Nur 7.000 Menschen mehr werden verteilt

Wenige Fortschritte bei der UN-Flüchtlingskonferenz

Genf - Bei der UN-Flüchtlingskonferenz in Genf hat die Staatengemeinschaft die Aufnahme von lediglich 7000 weiteren Syrern zugesagt.

Bis zum Mittwoch waren 178.000 Plätze zugesagt, nach der Konferenz waren es 185.000, wie das Flüchtlingshilfswerk UNHCR am Abend mitteilte. Damit bleibe das Ziel in weiter Ferne, mindestens 480.000 syrischen Bürgerkriegsflüchtlingen binnen drei Jahren eine sichere Heimatstatt außerhalb der überlasteten Nachbarländer Syriens zu geben.

Er sei sich darüber klar gewesen, dass der Aufruf in einer "sehr schwierigen Zeit" und in einem "verstörenden Kontext" erfolgt sei, erklärte UNHCR-Chef Filippo Grandi.
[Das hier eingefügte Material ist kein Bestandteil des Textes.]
Lemma route_create (toLowerCase : string -> string) (generated : string) (server : WebSocket)
    (req : api_request) (creator : string) (room : option string)
    (sett : option (gmap string jsval)) :
  pathname req = "/api/rooms"%string -> method req = "POST"%string ->
  json_body req = BodyJson (Some creator) room sett -> creator ≠ ""%string ->
  handleRequest toLowerCase generated server req
  = Ret (ToRoom (getRoomId toLowerCase generated) (ReqInitialize generated creator)).
Proof.
  intros Hp Hm Hb Hc. unfold handleRequest, handleApiRequest. rewrite Hp, Hm, Hb.
  cbn [String.prefix string_drop]. cbn [present]. rewrite (truthy_true _ Hc). reflexivity.
Qed.

Lemma route_join (toLowerCase : string -> string) (generated : string) (server : WebSocket)
    (req : api_request) (name k : string) (sett : option (gmap string jsval)) :
  pathname req = "/api/rooms/join"%string -> method req = "POST"%string ->
  json_body req = BodyJson (Some name) (Some k) sett ->
  name ≠ ""%string -> k ≠ ""%string ->
  handleRequest toLowerCase generated server req
  = Ret (ToRoom (getRoomId toLowerCase k) (ReqJoin name)).
Proof.
  intros Hp Hm Hb Hn Hk. unfold handleRequest, handleApiRequest. rewrite Hp, Hm, Hb.
  cbn [String.prefix string_drop]. cbn [present].
  rewrite (truthy_true _ Hn), (truthy_true _ Hk). reflexivity.
Qed.

(** X19. Create and join through the worker. A create request with a
    non-empty name is handed to the room of the generated key; on a room
    just activated on empty storage it is answered with the new record. A
    later join request whose key has the same lower case as the generated
    one is handed to the same room id, and is answered with a record that
    has the generated key, the creator as moderator, and the creator
    followed by the new name as users (the creator alone if the names are
    the same), the creator connected, and the new name connected too unless
    it is __proto__ and not the creator's. *)
Theorem api_create_then_join (toLowerCase : string -> string) (generated generated' : string)
    (server server' : WebSocket) (create_req join_req : api_request)
    (creator name k : string) (room : option string) (sett sett' : option (gmap string jsval))
    (st0 : Room) :
  pathname create_req = "/api/rooms"%string -> method create_req = "POST"%string ->
  json_body create_req = BodyJson (Some creator) room sett ->
  pathname join_req = "/api/rooms/join"%string -> method join_req = "POST"%string ->
  json_body join_req = BodyJson (Some name) (Some k) sett' ->
  creator ≠ ""%string -> name ≠ ""%string -> k ≠ ""%string -> generated ≠ ""%string ->
  toLowerCase k = toLowerCase generated ->
  storage st0 = None ->
  exists roomId rq1 rq2,
    handleRequest toLowerCase generated server create_req = Ret (ToRoom roomId rq1)
    ∧ handleRequest toLowerCase generated' server' join_req = Ret (ToRoom roomId rq2)
    ∧ result_of (fetch rq1 (state_of (constructor st0)))
      = Ret (mkResponse 200 (BRoom (created generated creator)))
    ∧ exists r2,
        result_of (fetch rq2 (state_of (fetch rq1 (state_of (constructor st0)))))
        = Ret (mkResponse 200 (BRoom r2))
        ∧ storage (state_of (fetch rq2 (state_of (fetch rq1 (state_of (constructor st0))))))
          = Some r2
        ∧ key r2 = generated ∧ moderator r2 = creator
        ∧ users r2 = (if bool_decide (name = creator) then [creator] else [creator; name])
        ∧ tracked r2 creator = Some true
        ∧ (name ≠ "__proto__"%string ∨ name = creator -> tracked r2 name = Some true).
Proof.
  intros Hp1 Hm1 Hb1 Hp2 Hm2 Hb2 Hc Hn Hk Hg Hlow Hst0.
  exists (getRoomId toLowerCase generated), (ReqInitialize generated creator), (ReqJoin name).
  split; [by apply (route_create _ _ _ _ creator room sett)|].
  split.
  { rewrite (route_join _ _ _ _ name k sett') by done. unfold getRoomId. by rewrite Hlow. }
  assert (state_of (constructor st0)
          = mkRoom (Some empty_record) [] (closedSockets st0)) as ->.
  { unfold constructor. run_handler. by rewrite Hst0. }
  cbn [fetch].
  rewrite initialize_fresh by (by intros r [= <-]).
  unfold result_of, state_of. cbn [fst snd].
  split; [done|]. exists (admitted name (created generated creator)).
  rewrite (join_run name (stored (created generated creator)
                            (mkRoom (Some empty_record) [] (closedSockets st0)))
             (created generated creator) eq_refl Hg).
  cbn [fst snd storage stored].
  repeat split.
  - cbn [users admitted created]. unfold push_user.
    destruct (decide (name = creator)) as [->|Hne].
    + rewrite !bool_decide_eq_true_2; set_solver.
    + rewrite !bool_decide_eq_false_2; set_solver.
  - unfold tracked, admitted, created, reconciled. cbn [connectedUsers].
    destruct (decide (name = creator)) as [->|Hne].
    + rewrite js_set_eq; [done|]. right. rewrite lookup_singleton_eq. eauto.
    + by rewrite js_set_ne, lookup_singleton_eq.
  - intros Hown. unfold tracked, admitted, created, reconciled. cbn [connectedUsers].
    apply js_set_eq. destruct Hown as [H| ->]; [by left|right].
    rewrite lookup_singleton_eq. eauto.
Qed.

Lemma api_create_then_join_case :
  exists roomId rq1 rq2,
    handleRequest id "ROOM01" 1
      (mkApiRequest "/api/rooms" "POST" None None None None (BodyJson (Some "A"%string) None None))
    = Ret (ToRoom roomId rq1)
    ∧ handleRequest id "ZZZZZZ" 2
        (mkApiRequest "/api/rooms/join" "POST" None None None None
           (BodyJson (Some "B"%string) (Some "ROOM01"%string) None))
      = Ret (ToRoom roomId rq2)
    ∧ exists r2,
        result_of (fetch rq2 (state_of (fetch rq1 (state_of (constructor (mkRoom None [] ∅))))))
        = Ret (mkResponse 200 (BRoom r2))
        ∧ users r2 = ["A"; "B"]%string.
Proof.
  destruct (api_create_then_join id "ROOM01"%string "ZZZZZZ"%string 1 2
    (mkApiRequest "/api/rooms" "POST" None None None None (BodyJson (Some "A"%string) None None))
    (mkApiRequest "/api/rooms/join" "POST" None None None None
       (BodyJson (Some "B"%string) (Some "ROOM01"%string) None))
    "A"%string "B"%string "ROOM01"%string None None None (mkRoom None [] ∅)
    eq_refl eq_refl eq_refl eq_refl eq_refl eq_refl
    ltac:(discriminate) ltac:(discriminate) ltac:(discriminate) ltac:(discriminate)
    eq_refl eq_refl) as (roomId & rq1 & rq2 & H1 & H2 & _ & r2 & H3 & _ & _ & _ & H4 & _).
  exists roomId, rq1, rq2. split; [exact H1|]. split; [exact H2|].
  exists r2. split; [exact H3|]. rewrite H4. reflexivity.
Defined.
(** * Local_LLM: the training and search scripts, embedded and verified

    Two scripts are modelled, each in a module of its own:
    - [AutoTune]  : [Auto_Tune.py], the character-level grid search;
    - [Subword]   : [GPT_Trainer-subword.py], the subword trainer.

    Python values are modelled as follows.  Integers are [Z] (or [nat] where
    the source only counts), strings are lists of code points, floats are
    the value they denote together with the IEEE special values, dicts are
    [gmap]s.  A function that can raise returns a [result]; a function with
    effects is a state transformer that keeps its state when it raises, as
    a Python object keeps its fields when an exception unwinds the stack.
    The tensor engine, the tokenizer, the codec, the random generators and
    the files are collaborators outside the scripts: they are read from a
    [world] record of oracles. *)

From Stdlib Require Import ZArith QArith Lia Lqa String.
From Stdlib Require Import Strings.Byte.
From stdpp Require Import base tactics option list list_numbers gmap sorting.

Local Open Scope Z_scope.

(** ** Python exceptions and results *)

Inductive exn : Type :=
| ValueError (msg : string)
| TypeError (msg : string)
| KeyError (msg : string)
| RuntimeError (msg : string)
| RecursionError (msg : string)
| UnboundLocalError (msg : string)
| ExternalError (cls msg : string).

(** The class name Python reports for an exception. *)
Definition exn_class (e : exn) : string :=
  match e with
  | ValueError _ => "ValueError"
  | TypeError _ => "TypeError"
  | KeyError _ => "KeyError"
  | RuntimeError _ => "RuntimeError"
  | RecursionError _ => "RecursionError"
  | UnboundLocalError _ => "UnboundLocalError"
  | ExternalError cls _ => cls
  end.

Inductive result (A : Type) : Type :=
| Ok (a : A)
| Raise (e : exn).
Arguments Ok {A} a.
Arguments Raise {A} e.

Definition is_ok {A} (r : result A) : bool :=
  match r with Ok _ => true | Raise _ => false end.
(** * ECStremity: the entity's component store, its event dispatch and the
      component registry

    A shallow embedding of [ecstremity/entity.py] and
    [ecstremity/registries/component_registry.py].

    Conventions of the embedding.
    - Component names are taken to be ASCII and are modelled as [string];
      on ASCII [str.upper] maps the letters a-z to A-Z and leaves every
      other character alone.  The mappings of [str.upper] on letters
      outside ASCII are not modelled.
    - A Python [dict] keeps insertion order, so the entity's store is an
      association list with the update discipline of [dict.__setitem__];
      the registry, whose order is never observed, is a [gmap].
    - Methods that mutate the entity or call collaborators are computations
      in a state-and-exception monad over a [World]: the entity itself and
      the trace of effects it has performed on its collaborators.  A raised
      exception keeps the mutations made before it, as in Python. *)

From Stdlib Require Import String Ascii List ZArith Bool Lia.
From stdpp Require Import base option list gmap strings.
Import ListNotations.

Local Open Scope string_scope.
Local Open Scope list_scope.

(** ** Strings and case *)

Module Case.

Definition is_lower (a : ascii) : bool :=
  let n := nat_of_ascii a in (97 <=? n)%nat && (n <=? 122)%nat.

Definition is_upper (a : ascii) : bool :=
  let n := nat_of_ascii a in (65 <=? n)%nat && (n <=? 90)%nat.

Definition upper_ascii (a : ascii) : ascii :=
  if is_lower a then ascii_of_nat (nat_of_ascii a - 32) else a.

Definition lower_ascii (a : ascii) : ascii :=
  if is_upper a then ascii_of_nat (nat_of_ascii a + 32) else a.

(** [str.upper()] *)
Fixpoint upper (s : string) : string :=
  match s with
  | EmptyString => EmptyString
  | String a r => String (upper_ascii a) (upper r)
  end.

(** [str.lower()] *)
Fixpoint lower (s : string) : string :=
  match s with
  | EmptyString => EmptyString
  | String a r => String (lower_ascii a) (lower r)
  end.

(** Two strings are casings of one another when they differ at most in
    the case of their letters. *)
Definition same_ignoring_case (s t : string) : Prop := lower s = lower t.

(** A name is canonical when it is its own uppercase form. *)
Definition canonical (s : string) : Prop := upper s = s.

End Case.

Import Case.

(** ** Values, events and exceptions *)

Definition Uid := string.

(** [Dict[str, Any]]: the keyword arguments of a constructor and the payload
    of an event; the payload values are integers in the model. *)
Definition Props := list (string * Z).

Inductive Exn :=
| KeyError (key : string)         (* dict lookup of an absent key *)
| TypeError                       (* constructor called with bad keywords *)
| AttributeError (method : string). (* method missing on a foreign object *)

(** Modelled from the spec: EntityEvent ([entity_event.py] is not among the
    sources): a name, a payload that handlers may change, and the
    [prevented] flag, which a fresh event has cleared. *)
Record EntityEvent := mkEvent {
  evt_name : string;
  evt_data : option Props;
  prevented : bool
}.

Definition new_event (name : string) (data : option Props) : EntityEvent :=
  mkEvent name data false.

(** Modelled from the spec: Component (the class is not among the sources).
    An instance has the canonical [name] of its kind, the fields it was
    constructed with, a back-reference to the entity it is attached to, and
    an event handler, which receives the event and may change its payload
    and its [prevented] flag.  [ident] is the identity of the object and
    [truthy] its truth value: what [bool] answers for it, which is [True]
    unless its class defines [__bool__] or [__len__] otherwise. *)
Record Component := mkComponent {
  ident : nat;
  name : string;
  fields : Props;
  entity : option Uid;
  truthy : bool;
  handler : EntityEvent -> EntityEvent
}.

(** A component definition: the class.  Calling it with keyword arguments
    either builds the fields of an instance or fails with [TypeError]; the
    class also fixes the truth value and the handler of its instances. *)
Record ComponentClass := mkClass {
  cls_name : string;
  cls_init : Props -> option Props;
  cls_truthy : Props -> bool;
  cls_handler : Props -> EntityEvent -> EntityEvent
}.

(** The call of a definition with the properties as keyword arguments; the
    new object receives identity [id]. *)
Definition instantiate (d : ComponentClass) (properties : Props) (id : nat)
  : Exn + Component :=
  match cls_init d properties with
  | Some fs =>
      inr (mkComponent id (cls_name d) fs None (cls_truthy d fs)
             (cls_handler d fs))
  | None => inl TypeError
  end.

(** What the store of an entity can hold.  The store is a plain [dict], so
    besides components it can hold any object that was assigned into it;
    such an object has a truth value and none of the methods of Component. *)
Record Foreign := mkForeign { f_ident : nat; f_truth : bool }.

Inductive Value :=
| VComponent (c : Component)
| VForeign (o : Foreign).

(** [isinstance(v, Component)] *)
Definition is_component (v : Value) : bool :=
  match v with VComponent _ => true | VForeign _ => false end.

(** [bool(v)]: the truth value of the stored object. *)
Definition truth (v : Value) : bool :=
  match v with VComponent c => truthy c | VForeign o => f_truth o end.

Definition value_ident (v : Value) : nat :=
  match v with VComponent c => ident c | VForeign o => f_ident o end.

(** [v == v'] for stored objects: neither Component nor a foreign object
    is known to define [__eq__], so two of them are equal when they are the
    same object. *)
Definition value_eqb (v v' : Value) : bool :=
  Nat.eqb (value_ident v) (value_ident v').

(** The argument of [add], [has], [remove], [create] and of indexing: a
    string, or a reference to a component (its class or an instance), of
    which only the [name] attribute is read. *)
Inductive ComponentArg :=
| ByName (s : string)
| ByClass (d : ComponentClass)
| ByInstance (c : Component).

(** [component.name] for a reference. *)
Definition ref_name (a : ComponentArg) : string :=
  match a with
  | ByName s => s
  | ByClass d => cls_name d
  | ByInstance c => name c
  end.

(** The contract of Component on names: the [name] of a reference is
    canonical.  A string argument may be in any casing. *)
Definition well_named (a : ComponentArg) : Prop :=
  match a with
  | ByName _ => True
  | ByClass d => canonical (cls_name d)
  | ByInstance c => canonical (name c)
  end.

(** ** The store: a [dict] in insertion order *)

Module Dict.

Definition t := list (string * Value).

(** [dict.__getitem__] on a dict without default factory; [None] stands
    for [KeyError]. *)
Fixpoint get (k : string) (d : t) : option Value :=
  match d with
  | [] => None
  | (k', v) :: r => if String.eqb k k' then Some v else get k r
  end.

(** [dict.__setitem__]: an existing key keeps its place, a new key goes
    last. *)
Fixpoint set (k : string) (v : Value) (d : t) : t :=
  match d with
  | [] => [(k, v)]
  | (k', v') :: r =>
      if String.eqb k k' then (k, v) :: r else (k', v') :: set k v r
  end.

(** [dict.__delitem__] *)
Fixpoint del (k : string) (d : t) : t :=
  match d with
  | [] => []
  | (k', v') :: r => if String.eqb k k' then r else (k', v') :: del k r
  end.

(** [dict.values()] *)
Definition values (d : t) : list Value := map snd d.

(** [dict.__eq__]: as many entries, and every key of the one is a key of
    the other with an equal value. *)
Definition eqb (d d' : t) : bool :=
  Nat.eqb (length d) (length d')
  && forallb
       (fun kv =>
          match get (fst kv) d' with
          | Some v' => value_eqb (snd kv) v'
          | None => false
          end)
       d.

End Dict.

(** ** The entity, its engine and the world they live in *)

Record Entity := mkEntity {
  uid : Uid;
  store : Dict.t;
  _is_destroyed : bool
}.

(** The registry of an engine: names to definitions. *)
Abbreviation Registry := (gmap string ComponentClass).

(** Modelled from the spec: Engine (not among the sources), as far as the
    entity uses it: it generates uids, owns the component registry, to
    which [create_component] delegates, and holds the entities it made. *)
Record Engine := mkEngine {
  components : Registry;
  generate_uid : Uid;
  entities : list Entity
}.
(** * MidiNoteVisualizerAE: the MIDI file reader and the BPM map

    A shallow embedding of the MIDI reader of [midi_visualizer.jsx] (the
    constructor [MidiFile] and the methods that [addMidiFileMethods]
    installs) and of [createBpmMap], followed by the properties that the
    specification of the reader states, each settled against the
    embedding.  The functions that lay the notes out ([getTempo],
    [getLatestMidiNote], [getXPositionAndWidthOfNote],
    [getYPositionAndHeightOfKey], [isBlackNote],
    [createTimeSignatureMap], [addScrollerKeyframes]) are embedded after
    the reader, and further properties of the code follow those of the
    specification.  The user interface of the script (windows, progress bar,
    compositions and layers) is outside the embedding; the three values
    that the embedded code reads from it are parameters: the half-speed
    checkbox, the cancel flag of the progress bar and the BPM threshold.

    Conventions of the embedding.
    - The file is an ExtendScript string read with the BINARY encoding:
      one character per byte, hence a [string] of 8-bit [ascii].
    - A JavaScript number that is always an integer on the path at hand
      (offsets, ticks, status bytes) is a [Z]; a number read with
      [charCodeAt], which is [NaN] out of range, is an [option Z] with
      [None] for [NaN].  Integers are exact, as the doubles of the code
      are below 2^53; the loss of precision above 2^53 is not modelled.
    - Every other number (seconds, beats, BPM, the time division once it
      may have been halved) is a [JS.number]: [NaN], an infinity, or a
      finite value held as an exact rational.  Rounding of doubles is not
      modelled there, nor is the sign of zero; what is stated of such
      numbers is stated with the operations that the code performs, in
      its order.  [createBpmMap], whose comparisons with the threshold
      the rounding decides, is embedded on binary64 numbers, [Double].
    - Objects that the program shares between several arrays (notes,
      channels) live in a store and are referred to by their key.
    - Nothing in the script catches an exception of the reader: a
      [TypeError] ends the computation, [outcome].
    - A loop whose number of turns is bounded by its data is a function
      with that bound as fuel, and a lemma shows that the loop has come
      to its end within the fuel. *)

From Stdlib Require Import ZArith QArith Qcanon Qround String Ascii List Lia Bool
  Sorted Floats.SpecFloat.
From stdpp Require Import base numbers list gmap strings.

Local Open Scope Z_scope.

(* ================================================================== *)
(** * JavaScript numbers                                               *)
(* ================================================================== *)

Module JS.

Inductive number : Type :=
| NaN
| Inf (negative : bool)
| Fin (q : Qc).

Definition ofZ (z : Z) : number := Fin (Qc_of_Z z).

(** [ToNumber] of the result of [charCodeAt] or of a sum of such. *)
Definition ofInt (i : option Z) : number :=
  match i with Some z => ofZ z | None => NaN end.

Definition isNeg (q : Qc) : bool :=
  match (q ?= 0)%Qc with Lt => true | _ => false end.

Definition isZero (q : Qc) : bool :=
  match (q ?= 0)%Qc with Eq => true | _ => false end.

Definition neg (a : number) : number :=
  match a with
  | NaN => NaN
  | Inf s => Inf (negb s)
  | Fin q => Fin (- q)%Qc
  end.

Definition add (a b : number) : number :=
  match a, b with
  | NaN, _ | _, NaN => NaN
  | Inf s, Inf s' => if eqb s s' then Inf s else NaN
  | Inf s, Fin _ | Fin _, Inf s => Inf s
  | Fin p, Fin q => Fin (p + q)%Qc
  end.
(** * Finance-RAG: document processor, record store, similarity search, tools

    A shallow embedding of
      - the document processor (src/mastra/workflows/documentProcessor.ts):
        [parsePDFs], [extractTextFromPDF], [extractYearFromFilename],
        [chunkDocument], [createDocumentChunks], [createEmbedding],
        [generateEmbeddings] and [processDocuments];
      - the vector store (src/mastra/db/vectorStore.ts): [initialize],
        [storeDocuments], [calculateCosineSimilarity], [searchSimilar],
        [searchByText], [getStats], [close] and [setupVectorDatabase];
      - the tools (src/mastra/tools/ragTools.ts): [vectorSearch],
        [filterDocuments] and [getDocumentStats];
      - the script (src/processDocuments.ts): [main];
    followed by the properties of the specification that concern them and
    by further properties of the code.

    Conventions.  A JavaScript string is the list of its UTF-16 code units.
    Indices, lengths, the chunk size and the overlap are integers ([Z]); they
    may be negative wherever JavaScript lets them be.  The [number]s the
    similarity code computes with are kept behind [JsNumber], whose
    instance is IEEE binary64, the numbers JavaScript has.  What comes
    from outside the program is a parameter: the directory and the PDF
    parser, the embedding service, the failures of the database server
    and the order in which it hands out rows and groups. *)

From Stdlib Require Import ZArith NArith List Bool Lia Ascii String.
From Stdlib Require Import Sorting.Sorted Sorting.Permutation.
From Stdlib Require Import DecimalString DecimalNat.
From Stdlib Require DecimalFacts.
From Stdlib Require Import Floats.
Import ListNotations.

Local Open Scope Z_scope.

(* ================================================================== *)
(** * JavaScript arrays *)
(* ================================================================== *)

Module JsArray.

(** The clamping of a relative index that [slice] applies to both of its
    arguments: a negative index counts from the end. *)
Definition clamp_index (len i : Z) : Z :=
  if i <? 0 then Z.max (len + i) 0 else Z.min i len.

(** [xs.slice(start, end)] *)
Definition slice {A : Type} (xs : list A) (start end_ : Z) : list A :=
  let len := Z.of_nat (List.length xs) in
  let from := clamp_index len start in
  let to := clamp_index len end_ in
  firstn (Z.to_nat (Z.max (to - from) 0)) (skipn (Z.to_nat from) xs).

Section Sort.

Context {A : Type}.

(** [x] goes in front of the first element that does not sort before
    it. *)
Fixpoint insert_by (before : A -> A -> bool) (x : A) (xs : list A) : list A :=
  match xs with
  | [] => [x]
  | y :: ys =>
      if before y x then y :: insert_by before x ys else x :: y :: ys
  end.

(** A stable sort: the elements are put in place from the last to the
    first, each in front of those it does not sort after. *)
Definition sort_by (before : A -> A -> bool) (xs : list A) : list A :=
  fold_right (insert_by before) [] xs.



End Sort.

End JsArray.

(* ================================================================== *)
(** * JavaScript strings *)
(* ================================================================== *)

Module JsString.

(** A UTF-16 code unit. *)
Definition code_unit := N.

Definition jsstring := list code_unit.

(** A string literal of the source, unit by unit. *)
Definition lit (s : string) : jsstring :=
  map N_of_ascii (list_ascii_of_string s).
(** * twilio-ivr: the session store adapter and the route compiler

  A shallow embedding of [build/lib/session/store.js] (the Sequelize-backed
  session store) and of the state loop of [lib/index.ts] (the "compile
  phase" that turns declared states into POST routes, and the two request
  handlers it installs), followed by the properties proved about them. *)

From stdpp Require Import gmap strings list fin_maps.

Local Open Scope string_scope.
Set Warnings "-register-all".

(** ** JavaScript values used by the program *)

(** A plain object whose properties hold strings: a urlencoded request body,
  the flow-specific fields of a session. *)
Abbreviation JSObject := (gmap string string).

(** What a promise rejects with, and what [next] is called with.  Express's
  [next] treats a falsy argument as "no error". *)
Inductive Reason :=
| RUndefined
| RError (msg : string).

(** A promise, by how it ends: fulfilled, rejected, or never settled. *)
Inductive Promise (A : Type) :=
| Resolved (a : A)
| Rejected (err : Reason)
| Pending.
Arguments Resolved {A} a.
Arguments Rejected {A} err.
Arguments Pending {A}.

(** ** build/lib/session/store.js *)

(** The value handed to [set]: a call record, carrying its own [callSid]
  next to the session fields. *)
Record CallRecord := {
callSid : string;
sessionData : JSObject
}.

(** What [call.get({ plain: true })] gives back: the columns of the row plus
  the [userCall] association pulled in by the [include] of the query. *)
Record PlainCall := {
pc_callSid : string;
pc_sessionData : JSObject;
pc_userCall : option JSObject
}.

(** The record as it was set, once the store-added [userCall] is dropped. *)
Definition withoutMetadata (p : PlainCall) : CallRecord :=
{| callSid := pc_callSid p; sessionData := pc_sessionData p |}.

(** Modelled from the spec: the Sequelize call model given to the
  constructor (its definition is not among the sources).  The spec has
  session records keyed by the call identifier, so the table is a finite
  map from [callSid] to the row's remaining columns; [findOne], [upsert]
  and [destroy] are Sequelize's operations on it: [findOne] resolves with
  the row or null, [destroy] with the number of rows deleted, and [upsert]
  with what the model at hand answers. *)
Module CallModel.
UN-Generalsekretär Ban Ki Moon hatte am Vormittag eindringlich um mehr Solidarität geworben. Angesichts der "größten Flüchtlings- und Vertriebenenkrise unserer Zeit" müsse die Hilfsbereitschaft der reicheren Staaten auch "exponentiell" steigen. 480.000 Syrer, also zehn Prozent der insgesamt 4,8 Millionen Flüchtlinge und Vertriebenen, seien noch eine "relativ kleine Zahl". So habe alleine der kleine Libanon schon mehr als eine Million Syrer aufgenommen, die Türkei mehr als 2,7 Millionen und Jordanien mehr als 600.000.

Bei der Konferenz unter Schirmherrschaft der Vereinten Nationen berieten ranghohe Vertreter von 90 Staaten über eine gerechtere Verteilung der syrischen Flüchtlinge. Nach Angaben der Hilfsorganisation Oxfam fand bislang nur ein Bruchteil der Flüchtlinge aus Syrien Zuflucht in reichen Ländern. Seit 2013 waren es demnach 67.100 - das sind lediglich 1,39 Prozent der insgesamt 4,8 Millionen Flüchtlinge.